This is part of the second problem set for MIT's OCW 6.00 Intro to Computation and Programming using Python. First, I created a function that evaluates a polynomial for a given x value. Then a function that computes the derivative for a given polynomial. Using those, I created a function that evaluates the first derivative for a given polynomial and x value.
Then I tried to create a function to estimate the root of any given polynomial within a tolerance (epsilon).
Test case is at bottom with expected output.
I am new to programming and new to python, so I have included some comments in the code to explain what I think the code should be doing.
def evaluate_poly(poly, x):
""" Computes the polynomial function for a given value x. Returns that value."""
answer = poly[0]
for i in range (1, len(poly)):
answer = answer + poly[i] * x**i
return answer
def compute_deriv(poly):
"""
#Computes and returns the derivative of a polynomial function. If the
#derivative is 0, returns (0.0,)."""
dpoly = ()
for i in range(1,len(poly)):
dpoly = dpoly + (poly[i]*i,)
return dpoly
def df(poly, x):
"""Computes and returns the solution as a float to the derivative of a polynomial function
"""
dx = evaluate_poly(compute_deriv(poly), x)
#dpoly = compute_deriv(poly)
#dx = evaluate_poly(dpoly, x)
return dx
def compute_root(poly, x_0, epsilon):
"""
Uses Newton's method to find and return a root of a polynomial function.
Returns a float containing the root"""
iteration = 0
fguess = evaluate_poly(poly, x_0) #evaluates poly for first guess
print(fguess)
x_guess = x_0 #initialize x_guess
if fguess > 0 and fguess < epsilon: #if solution for first guess is close enough to root return first guess
return x_guess
else:
while fguess > 0 and fguess > epsilon:
iteration+=1
x_guess = x_0 - (evaluate_poly(poly,x_0)/df(poly, x_0))
fguess = evaluate_poly(poly, x_guess)
if fguess > 0 and fguess < epsilon:
break #fguess where guess is close enough to root, breaks while loop, skips else, return x_guess
else:
x_0 = x_guess #guess again with most recent guess as x_0 next time through while loop
print(iteration)
return x_guess
#Example:
poly = (-13.39, 0.0, 17.5, 3.0, 1.0) #x^4 + 3x^3 + 17.5x^2 - 13.39
x_0 = 0.1
epsilon = .0001
print (compute_root(poly, x_0, epsilon))
#answer should be 0.80679075379635201
The first 3 functions return correct answers, but compute_root (Newton's method) does not seem to enter the while
loop because when I run the cell print(iteration)
prints 0. I would think that since if fguess > 0 and fguess < epsilon:
should return false
for the test case (statement print(fguess)
prints -13.2119
), the interpreter would go to else
and enter the while
loop until it finds a solution that is within epsilon of 0.
I have tried eliminating the first if
else
conditions so that I only have one return
statement and I get the same problem.
What could be causing the function to skip the else
case / while
loop altogether?
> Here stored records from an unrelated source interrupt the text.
Definition handler (event : CheckJob.Event) (store : BlobStore)
  : CheckJob.Response :=
  if negb (eqStr (CheckJob.httpMethod event) (lit "GET")) then
    {| CheckJob.statusCode := 405; CheckJob.headers := [];
       CheckJob.body := CheckJob.errorBody (lit "Method not allowed") |}
  else
    let jobId := CheckJob.jobIdParam event in
    if negb (truthy (option_map JStr jobId)) then
      {| CheckJob.statusCode := 400; CheckJob.headers := [];
         CheckJob.body := CheckJob.errorBody (lit "Missing jobId") |}
    else
      match store_get store (option_map JStr jobId) with
      | Ok result =>
          {| CheckJob.statusCode := 200;
             CheckJob.headers := CheckJob.jsonHeaders;
             CheckJob.body :=
               CheckJob.JSON_stringify
                 (if truthy result then default JNull result
                  else JObj [(lit "completed", JBool false)]) |}
      | Throw message =>
          {| CheckJob.statusCode := 500; CheckJob.headers := [];
             CheckJob.body := CheckJob.errorBody message |}
      end.

End CheckResult.

(** *** Source material in the generated code (injectSourceContent)

    [escapeForTemplateLiteral], the inner function that prepares the
    source material for its place between two backticks of the generated
    code. *)

(** [s.replace(/c/g, r)] for a pattern that is the one character [c]
    and a replacement [r] without [$]. *)
Definition replaceChar (c : N) (r : jsstring) (s : jsstring) : jsstring :=
  flat_map (fun x => if (x =? c)%N then r else [x]) s.

(** [s.replace(/\$\{/g, r)]: the occurrences of the two characters are
    replaced from left to right. *)
Fixpoint replaceDollarBrace (r : jsstring) (s : jsstring) : jsstring :=
  match s with
  | [] => []
  | x :: s' =>
      match s' with
      | y :: s'' =>
          if (x =? 36)%N && (y =? 123)%N then r ++ replaceDollarBrace r s''
          else x :: replaceDollarBrace r s'
      | [] => [x]
      end
  end.

(** The argument is a string at the one call of the function. *)
Definition escapeForTemplateLiteral (str : jsstring) : jsstring :=
  if negb (nonEmpty str) then []
  else
    replaceDollarBrace (lit "\${")
      (replaceChar 96 (lit "\`") (replaceChar 92 (lit "\\") str)).


(** ** Auxiliary definitions *)

(** *** The matcher *)

(** The code units of a list of ASCII characters. *)
Definition lits (l : list ascii) : jsstring := map N_of_ascii l.

(** A starred character class, greedy and lazy, as plain recursions on
    the input. *)
Fixpoint greedyClass (p : N -> bool) (k : Continuation) (s : jsstring)
  (c : captures) : option MatchState :=
  match s with
  | x :: s' =>
      if p x then
        match greedyClass p k s' c with
        | Some res => Some res
        | None => k s c
        end
      else k s c
  | [] => k s c
  end.

Fixpoint lazyClass (p : N -> bool) (k : Continuation) (s : jsstring)
  (c : captures) : option MatchState :=
  match k s c with
  | Some res => Some res
  | None =>
      match s with
      | x :: s' => if p x then lazyClass p k s' c else None
      | [] => None
      end
  end.

(** A match of [r] keeps the captures that are set and sets those [r]
    defines. *)
Definition keeps (r : regex) (c c' : captures) : Prop :=
  forall i, capture c i <> None \/ defines r i = true -> capture c' i <> None.

(** *** Fenced blocks *)

(** No fence starts inside [b] when [b] is followed by [rest]. *)
Definition fenceFree (b rest : jsstring) : Prop :=
  forall b1 b2, b = b1 ++ b2 -> b2 <> [] -> stripPrefix fence (b2 ++ rest) = None.

(** The first occurrence of [p] in [s]: the text before it and after it. *)
Fixpoint breakOn (p s : jsstring) : option (jsstring * jsstring) :=
  match stripPrefix p s with
  | Some t => Some ([], t)
  | None =>
      match s with
      | [] => None
      | x :: s' =>
          match breakOn p s' with
          | Some (a, t) => Some (x :: a, t)
          | None => None
          end
      end
  end.

(** *** Boundaries *)

(** The order of the sorted boundaries: [a] comes before [b]. *)
Definition descMinMark (a b : boundary) : Prop := (minMark b <= minMark a)%Z.

(** The number of a numeric grade token. *)
Definition gradeOf (b : boundary) : Z := parseInt (grade b).

(** [ga] is the nearest key above [g], [gb] the nearest key below. *)
Definition nearestAbove (keys : list Z) (g ga : Z) : Prop :=
  In ga keys /\ (g < ga)%Z /\ forall k, In k keys -> (g < k)%Z -> (ga <= k)%Z.

Definition nearestBelow (keys : list Z) (g gb : Z) : Prop :=
  In gb keys /\ (gb < g)%Z /\ forall k, In k keys -> (k < g)%Z -> (k <= gb)%Z.

(** The grades visited by the filling loop: [n] grades from [g] down. *)
Fixpoint gradesDown (n : nat) (g : Z) : list Z :=
  match n with
  | O => []
  | S n' => g :: gradesDown n' (g - 1)
  end.

(** The grades at which the filling loop calls [interpolateGrade]. *)
Fixpoint interpolateCalls (n : nat) (grade : Z)
  (knownGrades : JSMap.t numericBoundary) : list Z :=
  match n with
  | O => []
  | S n' =>
      match JSMap.get grade knownGrades with
      | Some _ => interpolateCalls n' (grade - 1) knownGrades
      | None => grade :: interpolateCalls n' (grade - 1) knownGrades
      end
  end.

(** The map [knownGrades] and the range of the loop, as [allGrades]
    computes them. *)
Definition knownGradesOf (boundaries : list boundary)
  : JSMap.t numericBoundary :=
  JSMap.of_entries
    (map (fun b : numericBoundary => (gradeNum b, b))
       (map withGradeNum boundaries)).

Definition maxGradeOf (boundaries : list boundary) : Z :=
  Math_max (map gradeNum (map withGradeNum boundaries)).

Definition minGradeOf (boundaries : list boundary) : Z :=
  Math_min (map gradeNum (map withGradeNum boundaries)).

(** An entry of the output at grade [g]: the known boundary, or the
    interpolation between the nearest known grades. *)
Definition entrySpec (known : JSMap.t numericBoundary) (g : Z)
  (e : numericBoundary) : Prop :=
  JSMap.get g known = Some e
  \/ (JSMap.get g known = None
      /\ exists ga gb upper lower,
           nearestAbove (JSMap.keys known) g ga
           /\ nearestBelow (JSMap.keys known) g gb
           /\ JSMap.get ga known = Some upper
           /\ JSMap.get gb known = Some lower
           /\ e = mkGrade g
                    (spec_minMark (minMark upper) (minMark lower) ga gb g)
                    (spec_maxMark (minMark upper) (minMark lower) ga gb g)).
I'm stumped!
Thanks for looking and/or helping!
It seems to be just a small oversight. Notice how fguess
is printed with a value of -13.2119. In your while
condition (in else
from compute_root
) you require fguess > 0 and fguess < epsilon
, which is not met so nothing is done further and you exit without iterations.
Instead:
while fguess < 0 or fguess > epsilon:
Will give you what you need:
-13.2119
7
0.806790753796352